In the book, Buchanan asserts that: “The first dialect spoken in the Burman empire derived from the language of the Hindu nation that is spoken by the Mohammedans, who have long settled in Arakan, and who call themselves Rooinga, or natives of Arakan.”
The problem with these conflicting narratives is that both have elements of truth. The term is not an unprecedented invention, as it clearly appears in a document predating the colonial period. But the colonial records don’t show the term anywhere, and it seems that it did not begin to be widely used until the 1950’s.
The solution to the puzzle is probably that the meaning of “Rooinga” in 1799 is not exactly the same as the meaning of “Rohingya” now, even though it referred to some of the ascendants of the present day Rohingya. The term likely derives from the word “Rohang”, which was the Bengali name given to Arakan at the time.
Thus, Rohingya would mean the same as “Arakanese.” It is also likely that the word “Rohingya” was not widely used as an ethnonym until recently and that it was done with a political purpose—as is the case with any ethnonym; ethnic identities are inherently political.

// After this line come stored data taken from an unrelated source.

Lemma chain_propagates_throw_witness :
  let f := throwFirst unit in
  let pre := [[VStr "boom"]] in
  let g := [VNum 1] in
  (pre <> [] -> length (accumulated CurriedFn ++ concat pre) < fn_length f)
  /\ fn_length f <= length (accumulated CurriedFn ++ concat pre ++ g)
  /\ fn_call f (accumulated CurriedFn ++ concat pre ++ g) (store w0)
     = Abrupt (Thrown (VStr "boom")) tt
  /\ chain (Next (stage f CurriedFn)) (pre ++ g :: [[VNum 2]]) w0
     = Abrupt (Thrown (VStr "boom"))
              {| store := tt;
                 calls := calls w0 ++ [accumulated CurriedFn ++ concat pre ++ g] |}.
Proof.
  intros f pre g.
  assert (Hpre : pre <> [] -> length (accumulated CurriedFn ++ concat pre) < fn_length f)
    by (intros _; simpl; lia).
  assert (Hg : fn_length f <= length (accumulated CurriedFn ++ concat pre ++ g))
    by (simpl; lia).
  assert (E : fn_call f (accumulated CurriedFn ++ concat pre ++ g) (store w0)
              = Abrupt (Thrown (VStr "boom")) tt) by reflexivity.
  exact (conj Hpre (conj Hg (conj E
    (@chain_propagates_throw unit f CurriedFn pre g [[VNum 2]] w0 _ tt Hpre Hg E)))).
Defined.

Much has been written about the origins of the Rohingya as an ethnic group, but little has been published about the origins of other groups in Myanmar which are largely taken for granted as national citizens. The Rakhine as an ethnic identity arguably did not emerge until the 19th century. The Rohingya’s problem is their political weakness inside the country and their late emerging ethnic identity.
In any case, underlying the debate on the term is an assumption that ethnic groups are closed, immutable entities that have always been what they are now. But ethnic groups change and evolve, and the concept of ethnicity evolves and changes, too. Both have changed enormously over time in ethnically diverse Myanmar.
The history of Myanmar should be viewed as a long story in which ethnic groups and the concept of ethnicity itself have gradually been solidified and politicized to the point of occupying the central role that they play today.
Anthropologists and historians such as Edmund Leach, F K Lehman and Victor Lieberman have shown that ethnic identities were fluid and ever-changing in pre-colonial Myanmar. It was the British who classified people in boxes, mainly on a linguistic basis, and often discouraged interactions between them, thereby creating hard divisions where there was virtually none until then.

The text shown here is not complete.